对于这个“愠”,《论语》成书后,所有解释都是“生气、愤怒”之类。
其实,“愠”,发yun音,有两种声调,第一种发去声,就是通常解释“生气、愤怒”的那个,但这在这里的音调应该发上声,解释为“郁结”。
《孔子家语》有“南风之熏兮,可以解吾民之愠兮”,其中的“愠”就是发上声,解释为“郁结”。
而这里的“不愠”,就是本于“南风之熏兮,可以解吾民之愠兮”。
“不愠”,是“使之不愠”的意思,“之”是指“人不知”里的人,谁使之?行“圣人之道”的人。
“愠”的根源在于“不知”,通俗点说就是因为没有智慧看不开而心生郁结,久而久之,则伤害了自己、伤害了别人。
“而”则代表从“不知”到“不愠”的过程。
一个人“不知”,各种不好的情绪就会“郁结”其中,就会生病。
对于中医来看,所有的病,归根结底就是“愠”,就是“郁结”。
一个家庭、一个团体、一个国家、一个世界,如果由“不知”的人组成,那么同样要“愠”,同样要生出“郁结”来,所谓民怨沸腾、夫妻不和、冷战热战,等等,都是由“不知”而“愠”的结果。
一个和谐的世界、一个大同世界、一个政通人和的世界,前提必然是“不愠”的,行“圣人之道”的人就是要使得“不知之人”变得“不愠”,使得“不知之世界”变得“不愠”。
“学而时习之”、“有朋自远方来”、如“南风之熏”般地行“圣人之道”,一个最重要的成果检测标准就是“不愠”,就是和谐,就是大同,就是政通人和,就是要把“人不知”的世界改造成“人不愠”的世界。
儒家思想的精华在于君子的作为,逃避现实躺平摆烂,这不是儒家君子所为。
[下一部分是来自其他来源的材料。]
(** * Channel status provider and noisy-channel finder (larevt)

    A shallow embedding of
    - [larevt/CalibrationDBI/Providers/SIOVChannelStatusProvider.cxx]
      (the two-table channel status store and its update protocol), and
    - [CalibrationDBI/Services/SIOVChannelFilterService_service.cc]
      (the per-channel truncated mean / rms computation of
      [FindNoisyChannels]),
    followed by the properties of the specification settled on them. *)

From Stdlib Require Import ZArith QArith Qround Qabs Qpower Lia List Bool Sorted.
From stdpp Require Import base gmap sets list.
Import ListNotations.

Local Open Scope Z_scope.

(* ===================================================================== *)
(** * Part I: the data model of the status provider                      *)
(* ===================================================================== *)

(** [DBChannelID_t] and [raw::ChannelID_t] are 32-bit unsigned integers and
    [DBTimeStamp_t] a 64-bit one (typedefs of IOVDataConstants.h); values
    are carried as [Z], the only arithmetic on them being the
    [Nchannels() - 1] of [GetChannelsWithStatus], whose wrap is written
    out there. *)
Abbreviation DBChannelID_t := Z (only parsing).
Abbreviation DBTimeStamp_t := Z (only parsing).

Definition uint32_mod : Z := 2 ^ 32.

(** [rawToDBChannel] is the cast between the two channel id types. *)
Definition rawToDBChannel (ch : Z) : DBChannelID_t := ch.

(** The closed status enumeration. *)
Inductive chStatus :=
  | kDISCONNECTED | kDEAD | kLOWNOISE | kNOISY | kGOOD | kUNKNOWN.

#[global] Instance chStatus_eq_dec : EqDecision chStatus.
Proof. solve_decision. Defined.

(** Modelled from the spec: the integer codes of the enumerators (declared
    in ChannelStatus.h) follow the order in which the status enum is
    listed. *)
Definition chStatus_code (s : chStatus) : Z :=
  match s with
  | kDISCONNECTED => 0 | kDEAD => 1 | kLOWNOISE => 2
  | kNOISY => 3 | kGOOD => 4 | kUNKNOWN => 5
  end.

(** The [switch] of [Update]: one arm per known code, [kUNKNOWN] as the
    default arm. *)
Definition status_of_code (status : Z) : chStatus :=
  if status =? chStatus_code kDISCONNECTED then kDISCONNECTED
  else if status =? chStatus_code kDEAD then kDEAD
  else if status =? chStatus_code kLOWNOISE then kLOWNOISE
  else if status =? chStatus_code kNOISY then kNOISY
  else if status =? chStatus_code kGOOD then kGOOD
  else kUNKNOWN.

(** A status record: channel id and status. *)
Record ChannelStatus := mkChannelStatus {
  Channel : DBChannelID_t;
  Status : chStatus
}.

(** Modelled from the spec: the constructor of ChannelStatus.h that takes
    a channel id alone; until [SetStatus] is called the record carries the
    fallback status Unknown. *)
Definition ChannelStatus_new (ch : DBChannelID_t) : ChannelStatus :=
  mkChannelStatus ch kUNKNOWN.

Definition SetStatus (s : chStatus) (cs : ChannelStatus) : ChannelStatus :=
  mkChannelStatus (Channel cs) s.

Definition SetChannel (ch : DBChannelID_t) (cs : ChannelStatus) : ChannelStatus :=
  mkChannelStatus ch (Status cs).

(** The exception of the IOVData classes. *)
Inductive IOVDataError := ChannelNotFound (ch : DBChannelID_t).

(** Computations that either return or throw an [IOVDataError]. *)
Inductive exc (A : Type) :=
  | Return (a : A)
  | Throw (e : IOVDataError).
Arguments Return {A} a.
Arguments Throw {A} e.

#[global] Instance exc_ret : MRet exc := fun A a => Return a.

#[global] Instance exc_bind : MBind exc := fun A B k m =>
  match m with
  | Return a => k a
  | Throw e => Throw e
  end.

(** [try { m } catch (IOVDataError& e) { h }] *)
Definition try_catch {A : Type} (m : exc A) (h : IOVDataError -> exc A) : exc A :=
  match m with
  | Return a => Return a
  | Throw e => h e
  end.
而两千年后的欧洲,也出现了一位先贤,他说:哲学家只是用不同的方式解释世界,然而关键在于改变世界。
哲学固然是一门讲究思辨的学问,然而真正进步的哲学更注重的是实践。
世界总是有太多不完美的地方,对之有所思固然是对的,但如果能更进一步,去改造它,“不亦君子乎”?
“人不知而不愠”,现实的天下仍未成就“圣人之道”的彰显,现实的天下几乎都是不能“闻、见、学、行”“圣人之道”的人,他们没有“闻、见、学、行”“圣人之道”的智慧。
有的人,自视清高,看不起这些无知的人,把自己凌驾于这些人之上,如果只是单纯地瞧不起也还好,可若是利用别人的无知来为自己收割名利,这就不是君子所为了。
君子是行“圣人之道”的人,要如“南风之熏”般地熏染、教化,把“没有智慧的人”改造成“没有郁结的人”,把“没有智慧的世界”改造成“没有郁结的世界”,这样,才能“不亦君子乎”,才能算是真正行“圣人之道”的人。